:: Dataset records ::

(* ===== verification/Utils.v ===== *)
(** * Checksums, number parsing and byte order

    lib/utils/tegrabl_utils.c.  The crc table is copied from the source; the
    theorems relate it to the bit-serial definition of the crc. *)
From S2P Require Import Prelude.

(** ** crc32 *)

Definition tegrabl_crc32_tab : list Z := [
  0x00000000; 0x77073096; 0xee0e612c; 0x990951ba; 0x076dc419; 0x706af48f;
  0xe963a535; 0x9e6495a3; 0x0edb8832; 0x79dcb8a4; 0xe0d5e91e; 0x97d2d988;
  0x09b64c2b; 0x7eb17cbd; 0xe7b82d07; 0x90bf1d91; 0x1db71064; 0x6ab020f2;
  0xf3b97148; 0x84be41de; 0x1adad47d; 0x6ddde4eb; 0xf4d4b551; 0x83d385c7;
  0x136c9856; 0x646ba8c0; 0xfd62f97a; 0x8a65c9ec; 0x14015c4f; 0x63066cd9;
  0xfa0f3d63; 0x8d080df5; 0x3b6e20c8; 0x4c69105e; 0xd56041e4; 0xa2677172;
  0x3c03e4d1; 0x4b04d447; 0xd20d85fd; 0xa50ab56b; 0x35b5a8fa; 0x42b2986c;
  0xdbbbc9d6; 0xacbcf940; 0x32d86ce3; 0x45df5c75; 0xdcd60dcf; 0xabd13d59;
  0x26d930ac; 0x51de003a; 0xc8d75180; 0xbfd06116; 0x21b4f4b5; 0x56b3c423;
  0xcfba9599; 0xb8bda50f; 0x2802b89e; 0x5f058808; 0xc60cd9b2; 0xb10be924;
  0x2f6f7c87; 0x58684c11; 0xc1611dab; 0xb6662d3d; 0x76dc4190; 0x01db7106;
  0x98d220bc; 0xefd5102a; 0x71b18589; 0x06b6b51f; 0x9fbfe4a5; 0xe8b8d433;
  0x7807c9a2; 0x0f00f934; 0x9609a88e; 0xe10e9818; 0x7f6a0dbb; 0x086d3d2d;
  0x91646c97; 0xe6635c01; 0x6b6b51f4; 0x1c6c6162; 0x856530d8; 0xf262004e;
  0x6c0695ed; 0x1b01a57b; 0x8208f4c1; 0xf50fc457; 0x65b0d9c6; 0x12b7e950;
  0x8bbeb8ea; 0xfcb9887c; 0x62dd1ddf; 0x15da2d49; 0x8cd37cf3; 0xfbd44c65;
  0x4db26158; 0x3ab551ce; 0xa3bc0074; 0xd4bb30e2; 0x4adfa541; 0x3dd895d7;
  0xa4d1c46d; 0xd3d6f4fb; 0x4369e96a; 0x346ed9fc; 0xad678846; 0xda60b8d0;
  0x44042d73; 0x33031de5; 0xaa0a4c5f; 0xdd0d7cc9; 0x5005713c; 0x270241aa;
  0xbe0b1010; 0xc90c2086; 0x5768b525; 0x206f85b3; 0xb966d409; 0xce61e49f;
  0x5edef90e; 0x29d9c998; 0xb0d09822; 0xc7d7a8b4; 0x59b33d17; 0x2eb40d81;
  0xb7bd5c3b; 0xc0ba6cad; 0xedb88320; 0x9abfb3b6; 0x03b6e20c; 0x74b1d29a;
  0xead54739; 0x9dd277af; 0x04db2615; 0x73dc1683; 0xe3630b12; 0x94643b84;
  0x0d6d6a3e; 0x7a6a5aa8; 0xe40ecf0b; 0x9309ff9d; 0x0a00ae27; 0x7d079eb1;
  0xf00f9344; 0x8708a3d2; 0x1e01f268; 0x6906c2fe; 0xf762575d; 0x806567cb;
  0x196c3671; 0x6e6b06e7; 0xfed41b76; 0x89d32be0; 0x10da7a5a; 0x67dd4acc;
  0xf9b9df6f; 0x8ebeeff9; 0x17b7be43; 0x60b08ed5; 0xd6d6a3e8; 0xa1d1937e;
  0x38d8c2c4; 0x4fdff252; 0xd1bb67f1; 0xa6bc5767; 0x3fb506dd; 0x48b2364b;
  0xd80d2bda; 0xaf0a1b4c; 0x36034af6; 0x41047a60; 0xdf60efc3; 0xa867df55;
  0x316e8eef; 0x4669be79; 0xcb61b38c; 0xbc66831a; 0x256fd2a0; 0x5268e236;
  0xcc0c7795; 0xbb0b4703; 0x220216b9; 0x5505262f; 0xc5ba3bbe; 0xb2bd0b28;
  0x2bb45a92; 0x5cb36a04; 0xc2d7ffa7; 0xb5d0cf31; 0x2cd99e8b; 0x5bdeae1d;
  0x9b64c2b0; 0xec63f226; 0x756aa39c; 0x026d930a; 0x9c0906a9; 0xeb0e363f;
  0x72076785; 0x05005713; 0x95bf4a82; 0xe2b87a14; 0x7bb12bae; 0x0cb61b38;
  0x92d28e9b; 0xe5d5be0d; 0x7cdcefb7; 0x0bdbdf21; 0x86d3d2d4; 0xf1d4e242;
  0x68ddb3f8; 0x1fda836e; 0x81be16cd; 0xf6b9265b; 0x6fb077e1; 0x18b74777;
  0x88085ae6; 0xff0f6a70; 0x66063bca; 0x11010b5c; 0x8f659eff; 0xf862ae69;
  0x616bffd3; 0x166ccf45; 0xa00ae278; 0xd70dd2ee; 0x4e048354; 0x3903b3c2;
  0xa7672661; 0xd06016f7; 0x4969474d; 0x3e6e77db; 0xaed16a4a; 0xd9d65adc;
  0x40df0b66; 0x37d83bf0; 0xa9bcae53; 0xdebb9ec5; 0x47b2cf7f; 0x30b5ffe9;
  0xbdbdf21c; 0xcabac28a; 0x53b39330; 0x24b4a3a6; 0xbad03605; 0xcdd70693;
  0x54de5729; 0x23d967bf; 0xb3667a2e; 0xc4614ab8; 0x5d681b02; 0x2a6f2b94;
  0xb40bbe37; 0xc30c8ea1; 0x5a05df1b; 0x2d02ef8d].
(** Returns the SMD buffer; the scratch register carries the retry count. *)
Definition tegrabl_a_b_select_active_rootfs (smd : option (list Z)) : M W (list Z) :=
  match smd with
  | None => err INVALID_0
  | Some smd =>
      let version := tegrabl_a_b_get_version smd in
      if negb (BOOTCTRL_SUPPORT_ROOTFS_AB version) || BOOTCTRL_IS_UNIFIED_AB_ENABLED version
      then ret smd
      else
        let rfs_id := GET_ROOTFS_ACTIVE (ld8 smd EXT_ROOTFS_SELECT_OFF) in
        let! rf_reg := get_rootfs_reg in
        let retry_count := u8 (ROOTFS_AB_REG_RETRY_COUNT_GET rf_reg) in
        if retry_count =? 0 then
          let smd := ignore smd (tegrabl_a_b_set_rootfs_status (Some smd) rfs_id ROOTFS_STATUS_BOOT_FAILED) in
          let rfs_status :=
            match tegrabl_a_b_get_rootfs_status (Some smd) (lnot_c rfs_id) with
            | Ret s => s | _ => ROOTFS_STATUS_NORMAL end in
          if rfs_status =? ROOTFS_STATUS_NORMAL then
            let smd := ignore smd (tegrabl_a_b_set_active_rootfs (Some smd) (lnot_c rfs_id)) in
            let retry_count :=
              match tegrabl_a_b_get_rootfs_retry_count (Some smd) with Ret c => c | _ => retry_count end in
            set_rootfs_reg (ROOTFS_AB_REG_RETRY_COUNT_SET (retry_count - 1) rf_reg) ;;;
            ret smd
          else ret (ignore smd (tegrabl_a_b_set_active_rootfs (Some smd) ROOTFS_INVALID))
        else
          set_rootfs_reg (ROOTFS_AB_REG_RETRY_COUNT_SET (retry_count - 1) rf_reg) ;;;
          ret smd
  end.

Definition check_non_user_redundancy_status (reg : Z) (smd : list Z) : M W (list Z) :=
  let current_slot := BOOT_CHAIN_REG_SLOT_NUM_GET reg in
  let retry_count := u8 (tegrabl_get_max_retry_count smd) in
  tegrabl_a_b_set_retry_count_reg current_slot retry_count ;;;
  ret smd.

Definition check_rootfs_ab_status (reg : Z) (smd : list Z) : M W (list Z) :=
  let current_slot := BOOT_CHAIN_REG_SLOT_NUM_GET reg in
  let retry_count := u8 (tegrabl_get_max_retry_count smd) in
  tegrabl_a_b_set_retry_count_reg current_slot retry_count ;;;
  ret smd.

(** [bl_reg] is re-read after the retry count has been restored in it. *)
Definition check_user_redundancy_status (bl_reg : Z) (smd : list Z) : M W (list Z) :=
  let current_slot := BOOT_CHAIN_REG_SLOT_NUM_GET bl_reg in
  let retry_count := u8 (tegrabl_get_max_retry_count smd) in
  tegrabl_a_b_set_retry_count_reg current_slot retry_count ;;;
  let! bl_reg := get_boot_reg in
  let! slot1_priority := lift (tegrabl_a_b_get_priority (Some smd) current_slot) in
  let! slot2_priority := lift (tegrabl_a_b_get_priority (Some smd) (lnot_c current_slot)) in
  let! rf_reg := get_rootfs_reg in
  assert (ROOTFS_AB_REG_MAGIC_GET rf_reg =? ROOTFS_AB_REG_MAGIC) ;;;
  let rotate_count := u8 (u8 (ROOTFS_AB_REG_ROTATE_COUNT_GET rf_reg) + 1) in
  let max_rotate_count := get_max_rotate_count smd in
  let! smd :=
    (if (rotate_count =? max_rotate_count / 2) || (rotate_count =? max_rotate_count) then
       let! other_retry := lift (tegrabl_a_b_get_retry_count_reg (lnot_c current_slot) bl_reg) in
       if truthy other_retry && truthy slot1_priority && truthy slot2_priority then
         assert (slot2_priority <=? slot1_priority) ;;;
         let smd := ignore smd (tegrabl_a_b_set_priority (Some smd) current_slot 14) in
         ret (ignore smd (tegrabl_a_b_set_priority (Some smd) (lnot_c current_slot) 15))
       else ret smd
     else ret smd) in
  set_rootfs_reg (ROOTFS_AB_REG_ROTATE_COUNT_SET rotate_count rf_reg) ;;;
  ret smd.
(* ===== verification/AbRootfs.v ===== *)
(** * A/B boot control: the scratch registers and the root file system

    Theorems on the register operations of
    lib/a_b_boot/tegrabl_a_b_boot_control.c: what the boot chain register
    remembers of the slot metadata, and the sequence of root file systems tried
    by consecutive boots that never reach user space. *)
From S2P Require Import Prelude Errors Utils Interfaces RamStore AbBoot.

(** ** Register fields *)

Lemma reg_set_field reg v ones w sh : 0 <= w -> 0 <= sh -> ones = Z.ones w ->
  REG_SET reg v ones sh = BITFIELD_SET reg v w sh.
Proof. intros ? ? ->. by apply field_set_land. Qed.

Lemma reg_get_field reg ones w sh : 0 <= w -> 0 <= sh -> ones = Z.ones w ->
  REG_GET reg ones sh = BITFIELD_GET reg w sh.
Proof. intros ? ? ->. by apply field_get_land. Qed.

(** The fields of the boot chain register as bit fields. *)
Ltac reg_fields :=
  unfold BOOT_CHAIN_REG_SLOT_NUM_SET, BOOT_CHAIN_REG_SLOT_NUM_GET,
    BOOT_CHAIN_REG_MAX_SLOTS_SET, BOOT_CHAIN_REG_MAX_SLOTS_GET,
    BOOT_CHAIN_REG_A_RETRY_COUNT_SET, BOOT_CHAIN_REG_A_RETRY_COUNT_GET,
    BOOT_CHAIN_REG_B_RETRY_COUNT_SET, BOOT_CHAIN_REG_B_RETRY_COUNT_GET,
    BOOT_CHAIN_REG_UPDATE_FLAG_SET, BOOT_CHAIN_REG_UPDATE_FLAG_GET in *;
  rewrite ?(reg_set_field _ _ 0x07 3), ?(reg_set_field _ _ 0x0F 4), ?(reg_set_field _ _ 0x03 2) by done;
  rewrite ?(reg_get_field _ 0x07 3), ?(reg_get_field _ 0x0F 4), ?(reg_get_field _ 0x03 2) by done.

(** Reading a field after a chain of field writes. *)
Ltac field_reads :=
  repeat first [rewrite BITFIELD_GET_SET_same by lia | rewrite BITFIELD_GET_SET_other by lia].

Lemma magic_field reg : BOOT_CHAIN_REG_MAGIC_GET reg = BITFIELD_GET reg 16 0.
Proof. rewrite <- field_get_land by lia. by rewrite Z.shiftr_0_r. Qed.

(** ** One-byte fields of the metadata, by enumeration *)

Lemma byte_forall (P : Z -> bool) :
  forallb P (seqZ 0 256) = true -> forall x, is_byte x -> P x = true.
Proof.
  intros Hall x Hx. rewrite forallb_forall in Hall. apply Hall, list_elem_of_In, elem_of_seqZ.
  unfold is_byte in Hx. lia.
Qed.
Lemma inv_step_a s s' : inv s -> step_a n fs no_ack s s' -> inv s'.
Proof using n_range fs_range size_range.
  intros Hi Hs. pose proof Hi as (Hsd & Hh & Hl). split; [|split].
  - eapply (sides_step no_ack); [done|]. by left.
  - destruct Hs as [c Hc E|E]; [by eapply shake_enter|]. unfold next in E.
    destruct (at_pc (end_a s)); try done; first [by apply (shake_notified s)|apply (shake_transfer s); auto].
  - intros Na Nb. destruct Hs as [c Hc E|E].
    + unfold enter in E. destruct (at_pc (end_a s)) eqn:Hpc; try done. destruct c as [buf|m| |].
      * case_if; [done|]. injection E as <-. projs. by case_if; apply linked_goto; auto.
      * case_if; [done|]. injection E as <-. projs. by case_if; apply linked_goto; auto.
      * injection E as <-. by destruct Na.
      * injection E as <-. projs. by case_if; apply linked_goto; auto.
    + unfold next in E. destruct (at_pc (end_a s)) eqn:Hpc; try done; first [by apply (inv_notified s)|idtac].
      all: destruct (transfer_keeps s s') as (E1 & E2 & _); [auto|]; rewrite E1 in Na; rewrite E2 in Nb; specialize (Hl Na Nb);
        first [by apply (linked_write s)|by apply (linked_read s)].
Qed.

Lemma inv_step s s' : inv s -> step n fs no_ack s s' -> inv s'.
Proof using n_range fs_range size_range.
  intros Hi [Ha | Hb]; [by eapply inv_step_a|].
  rewrite <- (swap_swap s'). eapply inv_swap, inv_step_a; [|exact Hb]. by apply inv_swap.
Qed.

Lemma inv_fresh : inv fresh.
Proof using n_range fs_range. split; [apply sides_fresh|]. split; [by split|]. intros _ _. by apply linked_cleared. Qed.
(* ===== verification/HeapSpec.v ===== *)
(** * The heap: free lists and their operations

    The free list of lib/malloc/tegrabl_malloc.c as a sorted list of extents
    kept in memory as a doubly linked list, and what allocation and release do
    to it. *)
From S2P Require Import Prelude Errors Heap.

(** ** Reading what was stored *)

Lemma stm_out n m a v x : (x < a \/ a + Z.of_nat n <= x) -> stm n m a v x = m x.
Proof.
  revert m a v. induction n as [|n IH]; intros m a v H; cbn [stm]; [done|].
  rewrite IH by lia. by destruct (Z.eqb_spec x a); [lia|].
Qed.

Lemma ldm_ext n m m' a : (forall x, a <= x < a + Z.of_nat n -> m' x = m x) -> ldm n m' a = ldm n m a.
Proof.
  revert a. induction n as [|n IH]; intros a H; cbn [ldm]; [done|].
  rewrite H by lia. do 2 f_equal. apply IH. intros. apply H. lia.
Qed.

Lemma ldm_stm_same n m a v : ldm n (stm n m a v) a = v mod 256 ^ Z.of_nat n.
Proof.
  revert m a v. induction n as [|n IH]; intros m a v.
  - simpl. by rewrite Z.mod_1_r.
  - cbn [stm ldm]. rewrite stm_out by lia. rewrite Z.eqb_refl, IH.
    rewrite Nat2Z.inj_succ, Z.pow_succ_r by lia. rewrite Z.rem_mul_r by lia. lia.
Qed.

Lemma ldm_stm_ne k n m a v b :
  (b + Z.of_nat k <= a \/ a + Z.of_nat n <= b) -> ldm k (stm n m a v) b = ldm k m b.
Proof. intros H. apply ldm_ext. intros x Hx. apply stm_out. lia. Qed.

Lemma ldm8_same m a v : 0 <= v < 2 ^ 64 -> ldm 8 (stm 8 m a v) a = v.
Proof. intros H. rewrite ldm_stm_same. by apply Z.mod_small. Qed.

Lemma ldm4_same m a v : 0 <= v < 2 ^ 32 -> ldm 4 (stm 4 m a v) a = v.
Proof. intros H. rewrite ldm_stm_same. by apply Z.mod_small. Qed.
(** One turn of the loop.  A crc chunk only prints a message. *)
Definition unsparse_step (wr : list Z -> M W unit) (sk : Z -> M W unit) (l : locals) : M machine locals :=
  if l_state l =? TEGRABL_UNSPARSE_PARTIAL_IMAGE_HEADER then step_image_header l
  else if l_state l =? TEGRABL_UNSPARSE_PARTIAL_CHUNK_HEADER then step_chunk_header l
  else if l_state l =? TEGRABL_UNSPARSE_PARTIAL_CHUNK_RAW then step_raw wr l
  else if l_state l =? TEGRABL_UNSPARSE_PARTIAL_CHUNK_FILL then step_fill wr l
  else if l_state l =? TEGRABL_UNSPARSE_PARTIAL_CHUNK_DONT_CARE then step_dont_care sk l
  else if l_state l =? TEGRABL_UNSPARSE_PARTIAL_CHUNK_CRC then ret l
  else err (TEGRABL_ERROR TEGRABL_ERR_INVALID_STATE 0).

(** The condition of the loop. *)
Definition more (l : locals) : bool :=
  truthy (len l) || (l_state l =? TEGRABL_UNSPARSE_PARTIAL_CHUNK_DONT_CARE).

Fixpoint unsparse_loop (fuel : nat) (wr : list Z -> M W unit) (sk : Z -> M W unit) (l : locals) : M machine locals :=
  if negb (more l) then ret l
  else match fuel with
  | O => nofuel
  | S fuel => let! l := unsparse_step wr sk l in unsparse_loop fuel wr sk l
  end.

(** The locals at the start, and what is stored at the end. *)
Definition load_locals (u : unsparse_state W) (buff : list Z) : locals :=
  mk_locals (state u) (remaining u) (offset u) (chunks_processed u) buff.
Definition store_locals (l : locals) (u : unsparse_state W) : unsparse_state W :=
  mk_us (l_state l) (image_header u) (chunk_header u) (l_offset l) (l_remaining l) (max_unsparse_size u)
    (fill_value u) (l_chunks l) (writer u) (seeker u).
(* ===== verification/SparseSpec.v ===== *)
(** * Sparse images: what is written

    An image made of chunks, what expanding it writes, and feeding it in
    pieces. *)
From S2P Require Import Prelude Errors Sparse.

(** ** Images as lists of chunks *)

Inductive chunk : Type :=
| Raw (data : list Z)
| Fill (v : list Z) (n : Z)
| DontCare (n : Z).

Definition type_of (c : chunk) : Z :=
  match c with
  | Raw _ => TEGRABL_SPARSE_CHUNK_TYPE_RAW
  | Fill _ _ => TEGRABL_SPARSE_CHUNK_TYPE_FILL
  | DontCare _ => TEGRABL_SPARSE_CHUNK_TYPE_DONT_CARE
  end.

Definition write_size (c : chunk) : Z :=
  match c with Raw d => Z.of_nat (length d) | Fill _ n => n | DontCare n => n end.

(** The blocks a chunk takes in the expanded image, and their size. *)
Definition blocks (bs : Z) (c : chunk) : Z := (write_size c + bs - 1) / bs.
Definition full_size (bs : Z) (c : chunk) : Z := blocks bs c * bs.

Definition chunk_ok (bs : Z) (c : chunk) : Prop :=
  0 < write_size c /\ full_size bs c + 12 < 2 ^ 32 /\
  match c with Fill v _ => length v = 4%nat | _ => True end.

(** The data of a raw chunk is padded to whole blocks. *)
Definition padded_data (bs : Z) (d : list Z) : list Z :=
  d ++ repeat 0 (Z.to_nat (full_size bs (Raw d)) - length d).

Definition payload (bs : Z) (c : chunk) : list Z :=
  match c with Raw d => padded_data bs d | Fill v _ => v | DontCare _ => [] end.

Definition chunk_head (bs : Z) (c : chunk) : list Z :=
  le 2 (type_of c) ++ [0; 0] ++ le 4 (blocks bs c) ++ le 4 (12 + Z.of_nat (length (payload bs c))).

Definition encode (bs : Z) (c : chunk) : list Z := chunk_head bs c ++ payload bs c.

Definition image_head (bs blks chunks : Z) : list Z :=
  le 4 TEGRABL_SPARSE_HEADER_MAGIC ++ le 2 1 ++ [0; 0] ++ le 2 28 ++ le 2 12 ++ le 4 bs ++
  le 4 blks ++ le 4 chunks ++ le 4 0.

Definition all_blocks (bs : Z) (cs : list chunk) : Z := foldr (fun c n => blocks bs c + n) 0 cs.

Definition encode_all (bs : Z) (cs : list chunk) : list Z := concat (map (encode bs) cs).

Definition image (bs : Z) (cs : list chunk) : list Z :=
  image_head bs (all_blocks bs cs) (Z.of_nat (length cs)) ++ encode_all bs cs.

(** Fields of the headers. *)
Lemma head_type bs c : chunk_type (chunk_head bs c) = type_of c.
Proof. unfold chunk_type. etransitivity; [exact (ldn_field 2 [] (type_of c) _)|]. by destruct c. Qed.

Lemma head_chunk_sz bs c : chunk_sz (chunk_head bs c) = u32 (blocks bs c).
Proof. exact (ldn_field 4 (le 2 (type_of c) ++ [0; 0]) (blocks bs c) _). Qed.

Lemma head_total_sz bs c : total_sz (chunk_head bs c) = u32 (12 + Z.of_nat (length (payload bs c))).
Proof.
  rewrite <- (app_nil_r (chunk_head bs c)).
  exact (ldn_field 4 (le 2 (type_of c) ++ [0; 0] ++ le 4 (blocks bs c)) _ []).
Qed.

Lemma image_major bs q n r : major_version (image_head bs q n ++ r) = 1.
Proof. exact (ldn_field 2 (le 4 TEGRABL_SPARSE_HEADER_MAGIC) 1 _). Qed.

Lemma image_chunk_hdr bs q n r : chunk_hdr_sz (image_head bs q n ++ r) = 12.
Proof. exact (ldn_field 2 (le 4 TEGRABL_SPARSE_HEADER_MAGIC ++ le 2 1 ++ [0; 0] ++ le 2 28) 12 _). Qed.

Lemma image_blk bs q n r : blk_sz (image_head bs q n ++ r) = u32 bs.
Proof. exact (ldn_field 4 (le 4 TEGRABL_SPARSE_HEADER_MAGIC ++ le 2 1 ++ [0; 0] ++ le 2 28 ++ le 2 12) bs _). Qed.

Lemma image_blks bs q n r : total_blks (image_head bs q n ++ r) = u32 q.
Proof.
  exact (ldn_field 4 (le 4 TEGRABL_SPARSE_HEADER_MAGIC ++ le 2 1 ++ [0; 0] ++ le 2 28 ++ le 2 12 ++ le 4 bs) q _).
Qed.

Lemma image_chunks bs q n r : total_chunks (image_head bs q n ++ r) = u32 n.
Proof.
  exact (ldn_field 4 (le 4 TEGRABL_SPARSE_HEADER_MAGIC ++ le 2 1 ++ [0; 0] ++ le 2 28 ++ le 2 12 ++ le 4 bs ++ le 4 q) n _).
Qed.

(** Sizes. *)
Lemma full_size_bounds bs c :
  0 < bs -> 0 < write_size c -> write_size c <= full_size bs c < write_size c + bs /\ 0 < blocks bs c.
Proof.
  intros Hb Hw. unfold full_size, blocks. pose proof (Z.mul_div_le (write_size c + bs - 1) bs Hb).
  pose proof (Z.mul_succ_div_gt (write_size c + bs - 1) bs Hb).
  split; [lia|]. apply Z.div_str_pos. lia.
Qed.

Lemma length_padded bs d : 0 < bs -> 0 < Z.of_nat (length d) ->
  Z.of_nat (length (padded_data bs d)) = full_size bs (Raw d).
Proof.
  intros Hb Hd. unfold padded_data. rewrite length_app, repeat_length.
  pose proof (full_size_bounds bs (Raw d) Hb Hd) as [Hf _]. cbn [write_size] in Hf. lia.
Qed.

Lemma length_payload bs c : 0 < bs -> chunk_ok bs c ->
  12 + Z.of_nat (length (payload bs c)) =
  match c with Raw _ => 12 + full_size bs c | Fill _ _ => 16 | DontCare _ => 12 end.
Proof.
  intros Hb (Hw & Hf & Hk). destruct c as [d|v n|n]; cbn [payload].
  - by rewrite length_padded.
  - by rewrite Hk.
  - done.
Qed.

(** [fill_buffer] in pieces. *)
Lemma length_fill n v : length v = 4%nat -> length (fill_buffer n v) = (4 * n)%nat.
Proof. intros Hv. induction n; simpl; [done|]. rewrite length_app, IHn, Hv. lia. Qed.

Lemma fill_buffer_app m n v : fill_buffer (m + n) v = fill_buffer m v ++ fill_buffer n v.
Proof. induction m; simpl; [done|]. by rewrite IHm, app_assoc. Qed.

Lemma take_fill m n v : length v = 4%nat -> (m <= n)%nat -> take (4 * m) (fill_buffer n v) = fill_buffer m v.
Proof.
  intros Hv Hm. replace n with (m + (n - m))%nat by lia.
  rewrite fill_buffer_app. rewrite take_app_le by (rewrite length_fill; lia).
  apply take_ge. rewrite length_fill; [lia|done].
Qed.

(** ** Expanding a whole image *)

Section Expand.
Context {W : Type} (wr : list Z -> M W unit) (sk : Z -> M W unit).
(** The writer may be given its bytes in pieces. *)
Context (wr_app : forall a b w, wr (a ++ b) w = (wr a ;;; wr b) w).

:::

Your instructions – Return only the number of lines in the records above that include the string "Require".

Written answer – 4